Ingredients
Units
Scale
- 1 pie crust, homemade or store bought
- 4 ounces small white mushrooms, sliced
- 2 cups packed fresh baby spinach
- 4 ounces fresh goat cheese
- 1/2 cup grape tomatoes, halved
- 2 cups shredded cheddar cheese
- 4 large eggs, beaten
- 1 1/2 cups milk
- 1/2 teaspoon fresh ground black pepper
Instructions
- Preheat the oven to 375˚F.
- Roll pie crust out to about 12 inches. Gently place in a 9-inch pie pan.
- Sprinkle 1 cup of the cheddar cheese on top of the crust.
- In a large skillet, heat 2 tablespoons of olive oil over medium high heat.

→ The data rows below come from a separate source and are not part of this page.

(* ===== verification/Switcher.v ===== *)
(** * The switcher

    [src/common/Switcher.h]: the list of the protocols of a process and of the
    functions that enable or disable them.  The elements are nodes of a heap, a
    [NULL] pointer is [None], and reading a pointer that is [NULL] or whose node
    was deleted is the [None] of the operation, as is a walk that does not end.
    [new] is a parameter that returns an address not in use. *)

From S2P Require Import Prelude Reply.
Local Open Scope Z_scope.

Module Switcher.

#[export] Instance protocols_e_eq : EqDecision protocols_e.
Proof. solve_decision. Defined.

Section switcher.
(** The functions, and the allocator. *)
Context {F : Type}.

Abbreviation ptr := (option positive).

Record LE := mk_le { protocol : protocols_e; func : F; next : ptr }.

Abbreviation heap := (gmap positive LE).

(** The heap and the member [list]. *)
Record t := mk_sw { mem : heap; head : ptr }.

Context (new_ : heap -> positive).

Definition create (h : heap) : t := mk_sw h None.

(** The walk from [p]; [Some None] is [NULL]. *)
Fixpoint find_loop (fuel : nat) (h : heap) (p : ptr) (protocol_ : protocols_e) : option ptr :=
  match fuel with
  | O => None
  | S fuel' =>
    match p with
    | None => Some None
    | Some a => x ← h !! a; if decide (protocol x = protocol_) then Some (Some a) else find_loop fuel' h (next x) protocol_
    end
  end.
(* ===== verification/ZlReplica.v ===== *)
(** * The ZLight replica

    Models [src/protocols/zlight/zl_Replica.{h,cc}] (every message handler,
    [execute_request], the switching operations), with the parts it is built
    from: [CheckpointSet], [zl_Rep_info.{h,cc}] (the last reply of every
    client), [zl_Request::verify], [zl_Order_request] and the states of
    [zl_ITimer].

    A handler is a computation of the monad [M]: it threads the replica state,
    accumulates the messages it sends, and may end in a [fault] (a failed
    [th_assert], a null or out-of-bounds access, [exit], or locking a mutex the
    thread already holds).  The cryptography, the replicated service
    ([exec_command]) and the robust monitor's verdict are parameters.  Handlers
    are atomic: the model interleaves whole handler runs. *)

From Stdlib Require Import Sorted.
From S2P Require Import Prelude Effects ReqHistory SCSet Recover Smasher Certificate Reply.
Local Open Scope Z_scope.

(** ** Messages *)

(** [q_command] is the [command_size] bytes from the end of the header on, whether or
    not they lie within the [q_size] bytes of the message. *)
Record zl_Request := mk_request {
  q_cid : Z; q_rid : Z; q_od : Z; q_extra : Z; q_command : list Z; q_size : Z
}.

#[export] Instance request_AReq : AReq zl_Request :=
  { client_id := q_cid; request_id := q_rid; req_digest := q_od }.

- Add mushrooms and cook 6-8 minutes until softened.
- After 3-4 minutes, add spinach to the skillet.
- Add spinach after three minutes. Sprinkle with a pinch of salt and pepper. Saute along with mushrooms until wilted.
- Thoroughly drain mushrooms and spinach. Press down on the spinach to get as much liquid out as possible. Add in an even layer on top of the pie crust.
- Sprinkle with 3/4 of the goat cheese and the cherry tomatoes.
- In a medium mixing bowl, whisk together the beaten egg and milk and then pour over the filling.
- Sprinkle the remaining goat cheese and cheddar cheese on top.
- Bake in the oven for 1 hour or until egg is set. Cool for 2 minutes, serve warm.